Model ship builder made Madras home

Published 12:00 am Sunday, March 13, 2016

A Madras man who charmed his new community with his model ship-making — and who was featured in The Bulletin’s Community Life section Feb. 27 — died March 5 at St. Luke’s Regional Medical Center in Boise, Idaho, where he had been airlifted to March 4 after suffering a heart attack. He was 75.

David Paul Earl Carter was born Sept. 21, 1940, in Falmouth, Cornwall, England, the home of a deep-sea harbor. Carter began his love affair with the sea when he worked as a shipyard apprentice at age 15.

Equally adept at physical labor as with the academic applications of ship life, Carter earned a degree in marine engineering after touring the world in completion of his five-year contract with the British Royal Merchant Navy.

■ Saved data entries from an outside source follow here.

(** [NewPage] returns, and returns null exactly in the branch with an
    empty free list and no victim. *)
Lemma NewPage_null_cases out b :
  bpm_inv b →
  ∃ b' out' r, NewPage zeroed out b = Some (b', out', r) ∧
    (r = None ↔ free_list_ b = [] ∧ snd (Victim (replacer_ b)) = None).
Proof.
  intros Hinv. unfold NewPage, NewPageImpl, install_new_page.
  destruct (free_list_ b) as [|f rest] eqn:Hfree.
  - destruct (Victim (replacer_ b)) as [repl' [f|]] eqn:Hv; simpl.
    + destruct (inv_replacer_unpinned b Hinv f) as (pg & Hpg & _).
      { apply Victim_Some in Hv as [Hbuf _]. rewrite Hbuf.
        apply elem_of_app. right. left. }
      rewrite Hpg. simpl. eexists _, _, _. split; [done|].
      split; [done|]. by intros [_ ?].
    + eexists _, _, _. split; [done|]. done.
  - destruct (lookup_lt_is_Some_2 (pages_ b) f) as [pg Hpg].
    { apply (inv_free_range b Hinv). rewrite Hfree. left. }
    rewrite Hpg. simpl. eexists _, _, _. split; [done|].
    split; [done|]. by intros [? _].
Qed.

(** The same for [FetchPage] of a page that is not cached. *)
Lemma FetchPage_null_cases p b :
  bpm_inv b → page_table_ b !! p = None →
  ∃ b' r, FetchPage p b = Some (b', r) ∧
    (r = None ↔ free_list_ b = [] ∧ snd (Victim (replacer_ b)) = None).
Proof.
  intros Hinv Hp. unfold FetchPage, FetchPageImpl. rewrite Hp.
  destruct (free_list_ b) as [|f rest] eqn:Hfree.
  - destruct (Victim (replacer_ b)) as [repl' [f|]] eqn:Hv; simpl.
    + destruct (inv_replacer_unpinned b Hinv f) as (pg & Hpg & _).
      { apply Victim_Some in Hv as [Hbuf _]. rewrite Hbuf.
        apply elem_of_app. right. left. }
      rewrite Hpg. simpl. eexists _, _. split; [done|].
      split; [done|]. by intros [_ ?].
    + eexists _, _. split; [done|]. done.
  - destruct (lookup_lt_is_Some_2 (pages_ b) f) as [pg Hpg].
    { apply (inv_free_range b Hinv). rewrite Hfree. left. }
    rewrite Hpg. simpl. eexists _, _. split; [done|].
    split; [done|]. by intros [? _].
Qed.

End BPMAccounted.

(** C7: in every state of a run on which no pin count overflows, the
    free list is empty and the replacer yields no victim exactly when
    every frame is pinned; [NewPage], and [FetchPage] for a page id that
    is not cached, return, and return null exactly in that case.  With a
    pool of 3 frames and no unpins, three consecutive [NewPage] calls each
    return a frame pinned with pin count 1 and a fourth returns null. *)
Theorem new_page_null_iff {Data : Type} (zeroed : Data) :
  (∀ pool_size disk (b : @BPM.BufferPoolManager Data),
     BPM.reachable_in_range zeroed pool_size disk b →
     ((BPM.free_list_ b = [] ∧ snd (LRU.Victim (BPM.replacer_ b)) = None)
        ↔ BPM.every_frame_pinned b) ∧
     (∀ out, ∃ b' out' r, BPM.NewPage zeroed out b = Some (b', out', r) ∧
        (r = None ↔ BPM.every_frame_pinned b)) ∧
     (∀ p, BPM.page_table_ b !! p = None →
        ∃ b' r, BPM.FetchPage p b = Some (b', r) ∧
          (r = None ↔ BPM.every_frame_pinned b))) ∧
  (∀ disk out, ∃ b1 p0 f0 b2 p1 f1 b3 p2 f2,
     BPM.NewPage zeroed out (BPM.init zeroed 3 disk) = Some (b1, p0, Some f0) ∧
     BPM.pin_count_ <$> BPM.pages_ b1 !! f0 = Some 1%Z ∧
     BPM.NewPage zeroed p0 b1 = Some (b2, p1, Some f1) ∧
     BPM.pin_count_ <$> BPM.pages_ b2 !! f1 = Some 1%Z ∧
     BPM.NewPage zeroed p1 b2 = Some (b3, p2, Some f2) ∧
     BPM.pin_count_ <$> BPM.pages_ b3 !! f2 = Some 1%Z ∧
     BPM.NewPage zeroed p2 b3 = Some (b3, p2, None)).
Proof.
  split.
  - intros pool_size disk b Hr.
    apply in_range_reachable in Hr.
    pose proof (reachable_inv zeroed _ _ _ Hr) as Hinv.
    pose proof (reachable_accounted zeroed _ _ _ Hr) as Hacc.
    pose proof (exhausted_iff_pinned b Hinv Hacc) as Hiff.
    split; [exact Hiff|]. split.
    + intros out.
      destruct (NewPage_null_cases zeroed out b Hinv) as (b' & out' & r & Hnew & Hnull).
      exists b', out', r. split; [done|]. by rewrite Hnull.
    + intros p Hp.
      destruct (FetchPage_null_cases p b Hinv Hp) as (b' & r & Hfetch & Hnull).
      exists b', r. split; [done|]. by rewrite Hnull.
  - intros disk out. do 9 eexists.
    repeat split; reflexivity.
Qed.
(** Node 2 of [two_parents], which has no parent, is recorded as the offspring
    of 4. *)
Lemma newborn_lineage_extends_the_parents_witness :
  lineage 11 (lod_event [4%positive] 2%positive two_parents) 2%positive
  = Some [1; 3; 4; 2]%positive.
Proof.
  apply (newborn_lineage_extends_the_parents two_parents 10 2%positive 4%positive
           (node 1 [] None) [1; 3; 4]%positive).
  - vm_compute. reflexivity.
  - reflexivity.
  - vm_compute. reflexivity.
  - apply (bool_decide_unpack _). vm_compute. reflexivity.
Defined.

(** In [stem] the progenitor alone has a fixation time. *)
Lemma stem_fixed_upward : fixed_upward stem.
Proof.
  assert (H : map_Forall (fun p o => fixation_time o = None \/
                                     first_parent stem p = None) stem).
  { apply (bool_decide_unpack _). vm_compute. reflexivity. }
  intros p q (o & Ho & Hf) Hpq.
  destruct (H p o Ho) as [E|E]; [|congruence].
  rewrite E in Hf. destruct Hf. discriminate.
Defined.

Lemma tracker_fixes_the_whole_lineage_witness :
  exists h',
    track_fixation_events 10 stem [6; 5]%positive 42 = Some h' /\
    exists lod,
      mrca_lineage 10 stem [6; 5]%positive = Some lod /\
      (forall q, q ∈ lod -> fixed h' q) /\
      fixed_upward h'.
Proof.
  eassert (E : track_fixation_events 10 stem [6; 5]%positive 42 = Some _)
    by (vm_compute; reflexivity).
  eexists. split; [exact E|].
  exact (tracker_fixes_the_whole_lineage 10 stem _ [6; 5]%positive 42
           stem_fixed_upward E).
Defined.

Lemma tracker_second_run_changes_nothing_witness :
  exists h',
    track_fixation_events 10 stem [6; 5]%positive 42 = Some h' /\
    mrca 10 h' [6; 5]%positive = mrca 10 stem [6; 5]%positive /\
    mrca_lineage 10 h' [6; 5]%positive = mrca_lineage 10 stem [6; 5]%positive /\
    track_fixation_events 10 h' [6; 5]%positive 43 = Some h'.
Proof.
  eassert (E : track_fixation_events 10 stem [6; 5]%positive 42 = Some _)
    by (vm_compute; reflexivity).
  eexists. split; [exact E|].
  exact (tracker_second_run_changes_nothing 10 stem _ [6; 5]%positive 42 43 E).
Defined.

Lemma default_ancestor_is_the_only_root_witness :
  exists root rest,
    [1; 2; 3]%positive = root :: rest /\
    remove_default_ancestor [1; 2; 3]%positive = Some rest /\
    first_parent stem root = None /\
    forall i q, rest !! i = Some q -> first_parent stem q = (root :: rest) !! i.
Proof.
  apply (default_ancestor_is_the_only_root 10 stem [6; 5]%positive [1; 2; 3]%positive).
  vm_compute. reflexivity.
Defined.

End LineOfDescent.
(** * Material usage aggregation engine (lib/aggregator.py)

    A shallow embedding of the aggregation module: the list exploder, the
    chunk planner, the extraction and aggregation stages, the usage summary,
    the unused snapshot, the duplicate detector and the summary lookup,
    together with the properties the specification states about them. *)

From Stdlib Require Import ZArith Ascii String List Lia Bool.
From Stdlib Require Import DecimalString DecimalPos DecimalN.
From stdpp Require Import base option list sorting gmap strings.

Local Open Scope Z_scope.


(** ** Utilities : [_explode_csv] *)

Module Exploder.

(** Character classes of the two compiled patterns.  Python strings are
    sequences of code points; here a string is its byte encoding.  Every
    character outside ASCII is removed by [_csv_keep_digits_commas] whatever
    [_csv_strip_re] did with it, so the byte view loses nothing. *)

Definition code (c : ascii) : N := N_of_ascii c.

(** [\s] on the ASCII range: TAB, LF, VT, FF, CR, FS, GS, RS, US and space. *)
Definition is_space (c : ascii) : bool :=
  let n := code c in
  ((9 <=? n) && (n <=? 13) || (28 <=? n) && (n <=? 32))%N.
(** * EDH Rankle: the selection, ranking and evaluation logic

    A shallow embedding of the game logic of [src/App.jsx] (pairwise mode)
    and [src/Daily.jsx] (daily mode), with the properties the specification
    states about it.

    Conventions.
    - A JavaScript string is a Rocq [string]; the functions of the host that
      depend on the Unicode tables ([normalize], [toLowerCase], the
      [\p{Diacritic}] class) are parameters of the sections that use them.
    - A JavaScript number is a [Js.number]: an integer, one of the two
      infinities, or NaN.  Ranks are ordinals, so the finite numbers are
      integers; every arithmetic result that occurs stays far below 2^53.
    - [Math.random], the clock and the network are inputs: a function that
      reads them takes what it read as an argument. *)

From Stdlib Require Import ZArith Lia Bool Ascii String DecimalString DecimalZ DecimalPos.
From stdpp Require Import base tactics option list strings sorting gmap.

Local Open Scope nat_scope.

(** ** JavaScript values shared by both modes *)

Module Js.

(** The numbers the game computes with. *)
Inductive number : Type :=
| NaN
| NegInf
| Fin (z : Z)
| PosInf.

#[global] Instance number_eq_dec : EqDecision number.
Proof. solve_decision. Defined.

(** [a === b] on two numbers: NaN is equal to nothing. *)
Definition strictEq (a b : number) : bool :=
  match a, b with
  | NegInf, NegInf | PosInf, PosInf => true
  | Fin x, Fin y => (x =? y)%Z
  | _, _ => false
  end.

(** [a < b]: false as soon as one side is NaN. *)
Definition lt (a b : number) : bool :=
  match a, b with
  | NaN, _ | _, NaN => false
  | NegInf, NegInf => false
  | NegInf, _ => true
  | Fin _, NegInf => false
  | Fin x, Fin y => (x <? y)%Z
  | Fin _, PosInf => true
  | PosInf, _ => false
  end.

(** [a > b] and [a <= b]. *)
Definition gt (a b : number) : bool := lt b a.
Definition le (a b : number) : bool := lt a b || strictEq a b.

(** [a - b]. *)
Definition sub (a b : number) : number :=
  match a, b with
  | NaN, _ | _, NaN => NaN
  | Fin x, Fin y => Fin (x - y)
  | PosInf, PosInf | NegInf, NegInf => NaN
  | PosInf, _ | _, NegInf => PosInf
  | NegInf, _ | _, PosInf => NegInf
  end.
(** * Product Counter: the counting session, its persistence, the CSV import
      and export, and the migration of legacy archive records

    A shallow embedding of [src/App.tsx].  Every definition below is the
    transcription of the source function (or inline expression) named in its
    comment.

    Conventions of the embedding.

    - A JavaScript [number] is modelled by the type [number]: [NaN], the two
      infinities, and the finite values as rationals kept in lowest terms (so
      that equal numbers are equal terms).  The operations that round in
      JavaScript round here: [+], [*], [/], [parseInt] and [parseFloat] give
      the double (IEEE-754 binary64) nearest to the exact result, a tie going
      to the even significand and a result of [2 ^ 1024] or more to an
      infinity.  [Math.floor], [Math.max], [%] and the negation are exact on
      doubles and are exact here; the subtraction is kept exact for the
      reason given at its definition.  The sign of zero is not modelled: the
      program never observes it.
    - A JavaScript string is a [string]; the white space removed by [trim],
      [parseFloat] and [parseInt] is the ASCII white space.
    - React state is a record, every handler is a function on it, and the
      effect that mirrors the session into [localStorage] runs after every
      handler that sets [currentForm] or [currentCounts].
    - [localStorage] is a finite map from keys to texts; [JSON.stringify] and
      [JSON.parse] are taken as given. *)

From Stdlib Require Import ZArith QArith Qround Qminmax Lia Lqa.
From Stdlib Require Import Ascii String DecimalString.
From Stdlib Require DecimalPos.
From Stdlib Require Import List Permutation Sorted.
From stdpp Require Import base strings gmap.
Import ListNotations.

Local Open Scope string_scope.
Local Open Scope list_scope.

(** ** Numbers *)

Inductive number : Type :=
| NaN
| Inf (negative : bool)
| Fin (q : Q).

Definition Infinity : number := Inf false.

(** A finite value, in lowest terms. *)
Definition fin (q : Q) : number := Fin (Qred q).

Definition ofZ (z : Z) : number := Fin (inject_Z z).

Definition isNaN (n : number) : bool :=
  match n with NaN => true | _ => false end.

Definition isFinite (n : number) : bool :=
  match n with Fin _ => true | _ => false end.

(** [a < b]; false as soon as one side is [NaN]. *)
Definition ltb (a b : number) : bool :=
  match a, b with
  | NaN, _ | _, NaN => false
  | Inf true, Inf true => false
  | Inf true, _ => true
  | _, Inf true => false
  | Inf false, _ => false
  | Fin _, Inf false => true
  | Fin x, Fin y => if Qlt_le_dec x y then true else false
  end.

(** [a === b] on numbers: [NaN] is different from itself. *)
Definition strictEq (a b : number) : bool :=
  match a, b with
  | Inf s, Inf t => Bool.eqb s t
  | Fin x, Fin y => Qeq_bool x y
  | _, _ => false
  end.

(** ToBoolean on a number: [0] and [NaN] are falsy. *)
Definition truthy (n : number) : bool :=
  match n with
  | NaN => false
  | Inf _ => true
  | Fin q => negb (Qeq_bool q 0)
  end.

Definition isNegative (q : Q) : bool :=
  if Qlt_le_dec q 0 then true else false.

Definition neg (a : number) : number :=
  match a with
  | NaN => NaN
  | Inf s => Inf (negb s)
  | Fin x => fin (- x)
  end.
(** An instance of the group on its way out, one in service, and an
    instance of another group that is not in service. *)
Definition instance_old : instance :=
  {| InstanceId := "i-old"; InstanceAutoScalingGroupName := "test-asg";
     LifecycleState := "Terminating" |}.

Definition instance_new : instance :=
  {| InstanceId := "i-new"; InstanceAutoScalingGroupName := "test-asg";
     LifecycleState := "InService" |}.

Definition instance_other : instance :=
  {| InstanceId := "i-other"; InstanceAutoScalingGroupName := "other-asg";
     LifecycleState := "Pending" |}.

(** Scenario A: the group is found and its template resolves to image v1. *)
Definition scenario_A : state :=
  fresh [AutoScalingGroups [test_asg]; LaunchTemplateVersions [Some "ami-v1"]].

(** Scenario B, up to the update: image v1 is resolved, version 2 is
    created, the group is updated. *)
Definition scenario_B : state :=
  fresh [LaunchTemplateVersions [Some "ami-v1"]; LaunchTemplateVersion 2;
         Empty].

(** A whole deployment of image v2 with capacities 2 whose refresh ends
    in the status [status]; the reaper finds nothing to do. *)
Definition deployment_ending_in (status : string) : state :=
  fresh [AutoScalingGroups [test_asg]; LaunchTemplateVersions [Some "ami-v1"];
         LaunchTemplateVersion 2; Empty; InstanceRefreshId "refresh-1";
         InstanceRefreshes [status];
         AutoScalingInstances []].

(** A deployment of image v2 in which the status query answers with no
    refresh at all. *)
Definition scenario_no_refresh : state :=
  fresh [AutoScalingGroups [test_asg]; LaunchTemplateVersions [Some "ami-v1"];
         LaunchTemplateVersion 2; Empty; InstanceRefreshId "refresh-1";
         InstanceRefreshes []; Empty].

(** The update of the group is throttled once, after version 2 was
    created; the group's template version is the literal ["1"], which still
    resolves to image v1 when the helper is run again. *)
Definition scenario_throttled_update : state :=
  fresh [LaunchTemplateVersions [Some "ami-v1"]; LaunchTemplateVersion 2;
         throttled;
         LaunchTemplateVersions [Some "ami-v1"]; LaunchTemplateVersion 3;
         Empty].

(** Three status queries are throttled, each one after a query that was
    answered. *)
Definition scenario_throttled_polling : state :=
  fresh [InstanceRefreshes ["Pending"]; throttled;
         InstanceRefreshes ["Pending"]; throttled;
         InstanceRefreshes ["Pending"]; throttled;
         InstanceRefreshes ["Successful"]].

(** ** Further vocabulary: the look-ups and the start of the refresh *)

Definition retrieving_logged (asg_name : string) : event :=
  Log INFO "Retrieving details for Auto Scaling Group: {asg_name}"
      [VStr asg_name].

Definition lookup_logged (launch_template_id launch_template_version : string)
  : event :=
  Log INFO "Retrieving current AMI ID from launch template {launch_template_id} version {launch_template_version}"
      [VStr launch_template_id; VStr launch_template_version].

(** The responses of calls that are throttled, one error code each. *)
Definition throttles (codes : list string) : list response :=
  map (fun code => Error (ClientError code)) codes.

(** One attempt of [get_current_ami_id] that meets a [ClientError]. *)
Definition failed_lookup (launch_template_id launch_template_version
                          code : string) : list event :=
  [lookup_logged launch_template_id launch_template_version;
   Call (DescribeLaunchTemplateVersions launch_template_id
           [launch_template_version])
        (Error (ClientError code));
   Log ERROR "ClientError retrieving AMI ID: {e}" [VExn (ClientError code)]].

(** One attempt of [start_instance_refresh] that meets a [ClientError]. *)
Definition failed_start (asg_name : string) (prefs : instance_refresh_config)
  (code : string) : list event :=
  [starting_refresh asg_name;
   Call (StartInstanceRefresh asg_name "Rolling" prefs)
        (Error (ClientError code));
   Log ERROR "ClientError starting instance refresh: {e}"
       [VExn (ClientError code)]].

(** The attempts that were throttled, each followed by the decorator's
    sleep. *)
Definition throttled_attempts (failed : string -> list event)
  (codes : list string) : list event :=
  flat_map (fun code => failed code ++ [Sleep 2]) codes.

(** ** Further vocabulary: the requests a helper may send *)

(** Every call among the events is a request that [allowed] admits. *)
Definition calls_only (allowed : request -> Prop) (e : event) : Prop :=
  match e with
  | Call rq _ => allowed rq
  | _ => True
  end.

(** The requests of [update_auto_scaling_group] for the group [d] and the
    targets: the look-up of the image of the group's template version, the
    creation of a version from that version with the target image, the
    update of the group, by its own name, with the target capacities and
    either no template or a version of the group's template. *)
Definition update_request (d : asg_details) (new_ami_id : string)
  (desired mn mx : Z) (rq : request) : Prop :=
  match LaunchTemplate d with
  | None => False
  | Some lt =>
      rq = DescribeLaunchTemplateVersions (LaunchTemplateId lt) [Version lt]
      \/ rq = CreateLaunchTemplateVersion (LaunchTemplateId lt) (Version lt)
                new_ami_id
      \/ exists template,
          rq = UpdateAutoScalingGroup (AutoScalingGroupName d) desired mn mx
                 template
          /\ (template = None
              \/ exists new_version,
                  template = Some {| LaunchTemplateId := LaunchTemplateId lt;
                                     Version := str new_version |})
  end.

(** ** Further vocabulary: a trace read by an automaton *)

(** An automaton reads the events one by one from the state [st]; [None]
    is an event it does not admit. *)
Fixpoint reads {St : Type} (step : St -> event -> option St) (st : St)
  (evs : list event) : option St :=
  match evs with
  | [] => Some st
  | e :: evs' =>
      match step st e with
      | Some st' => reads step st' evs'
      | None => None
      end
  end.

(** From any state of the program, and any state of the automaton that
    satisfies [P], the automaton admits the events the computation adds, and
    ends in a state that satisfies [Q] for the outcome of the computation. *)
Definition admits {St A : Type} (step : St -> event -> option St)
  (P : St -> Prop) (m : M A) (Q : outcome A -> St -> Prop) : Prop :=
  forall s st, P st ->
    exists evs st',
      trace (snd (m s)) = trace s ++ evs
      /\ reads step st evs = Some st'
      /\ Q (fst (m s)) st'.

(** What a client call gives its caller for a response. *)
Definition outcome_of (rs : response) : outcome response :=
  match rs with
  | Error e => Raise e
  | _ => Return rs
  end.

(** ** Further vocabulary: what the reaper may terminate *)

(** [i] is an instance of the group that is not in service. *)
Definition stale (asg_name : string) (i : instance) : bool :=
  String.eqb (InstanceAutoScalingGroupName i) asg_name
  && negb (String.eqb (LifecycleState i) "InService").

(** The automaton keeps the instances of the latest listing.  A listing
    replaces them; a terminate call is admitted for one instance id, of a
    stale instance of the latest listing; no other call is admitted. *)
Definition reaper_step (asg_name : string) (listed : list instance)
  (e : event) : option (list instance) :=
  match e with
  | Call DescribeAutoScalingInstances (AutoScalingInstances l) => Some l
  | Call DescribeAutoScalingInstances _ => Some []
  | Call (TerminateInstances [id]) _ =>
      if existsb (fun i => String.eqb (InstanceId i) id && stale asg_name i)
                 listed
      then Some listed
      else None
  | Call _ _ => None
  | _ => Some listed
  end.
(** * LangChainAdapter: a shallow embedding of [langchain-adapter.ts]

    The adapter turns the result of a LangChain function (an incremental
    stream of message chunks, one message chunk, or a string) into a
    byte stream of server-sent-event records.  The development has four
    parts:

    - [Js]: JavaScript values as trees, property access, truthiness,
      [JSON.stringify] and the state-and-exception monad in which the
      stateful code is written;
    - [Props]: a heap of objects and arrays, [transformProps] on it, and
      the constructor of the message classes that it imports from
      [@langchain/core];
    - [Streams]: the [ReadableStreamDefaultController] of the host
      platform (Streams Standard), the pull loop of [streamResult], its
      [cleanup], and [SingleChunkReadableStream];
    - [Adapter]: [LangChainAdapter.stream], which ties them together.

    Strings stand for their UTF-8 encoding, so [TextEncoder.encode] is
    the conversion of a string to its bytes.  Numbers are floating point
    in JavaScript and are not part of the value universe. *)

From Stdlib Require Import String Ascii List Bool Arith Lia.
From stdpp Require Import base list strings pretty.
Import ListNotations.

(* ===================================================================== *)
(** * JavaScript values                                                   *)
(* ===================================================================== *)

Module Js.

#[warnings="-register-all"]
Inductive JsValue : Type :=
| JUndefined
| JNull
| JBool (b : bool)
| JStr (s : string)
| JArr (elems : list JsValue)
| JObj (fields : list (string * JsValue)).

(** What a [throw] or a rejected promise carries. *)
Inductive Exn : Type :=
| TypeError (msg : string)
| Error (msg : string)
| Rejected (reason : JsValue).

Inductive result (A : Type) : Type :=
| Ok (a : A)
| Throw (e : Exn).
Arguments Ok {A} a.
Arguments Throw {A} e.

(** ** State and exceptions

    A computation reads and writes a state [S] and either returns or
    throws; what it wrote before throwing stays written. *)

Definition M (S A : Type) : Type := S -> result A * S.

Definition ret {S A} (a : A) : M S A := fun s => (Ok a, s).

Definition bind {S A B} (m : M S A) (k : A -> M S B) : M S B :=
  fun s =>
    match m s with
    | (Ok a, s') => k a s'
    | (Throw e, s') => (Throw e, s')
    end.

Definition throw {S A} (e : Exn) : M S A := fun s => (Throw e, s).

(** [try { body } catch (e) { handler e }] *)
Definition try_catch {S A} (body : M S A) (handler : Exn -> M S A) : M S A :=
  fun s =>
    match body s with
    | (Ok a, s') => (Ok a, s')
    | (Throw e, s') => handler e s'
    end.

Definition get {S} : M S S := fun s => (Ok s, s).
Definition modify {S} (f : S -> S) : M S unit := fun s => (Ok tt, f s).
Definition lift {S A} (r : result A) : M S A := fun s => (r, s).

Declare Scope js_scope.
Delimit Scope js_scope with js.
Notation "'let*' x ':=' m 'in' k" := (bind m (fun x => k))
  (at level 10, x name, m at level 100, k at level 200) : js_scope.
Notation "m ';;;' k" := (bind m (fun _ => k))
  (at level 100, k at level 200, right associativity) : js_scope.

(** ** Truthiness, property access *)

Definition nullish (v : JsValue) : bool :=
  match v with JUndefined | JNull => true | _ => false end.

He met his wife, Coralie, at an officers’ party in Auckland, New Zealand. The couple married in 1963 and settled in Orange County, California, a year later. Carter worked in aerospace engineering while the pair raised two children. He held a number of electrical connector patents and received a medal from North American Rockwell for his contribution to NASA’s first lunar excursion.

In July 2015, the Carters relocated to Madras.

Carter never felt landlocked in Central Oregon while he worked on model ships, most requiring four years of research and painstaking craftsmanship. Carter could “almost hear the waves, the chaps talking, the engines running — just beautiful,” he said in an interview with The Bulletin last month.

“People pass by this Earth just once, and they’re remembered as long as their kids are, but because of stuff like (model ship building), you might be remembered a little bit longer — and I appreciate that,” he said.

Carter is survived by his wife, Coralie, his adult children Tim and Robyn and three grandchildren.

Carter’s memorial service has not been scheduled.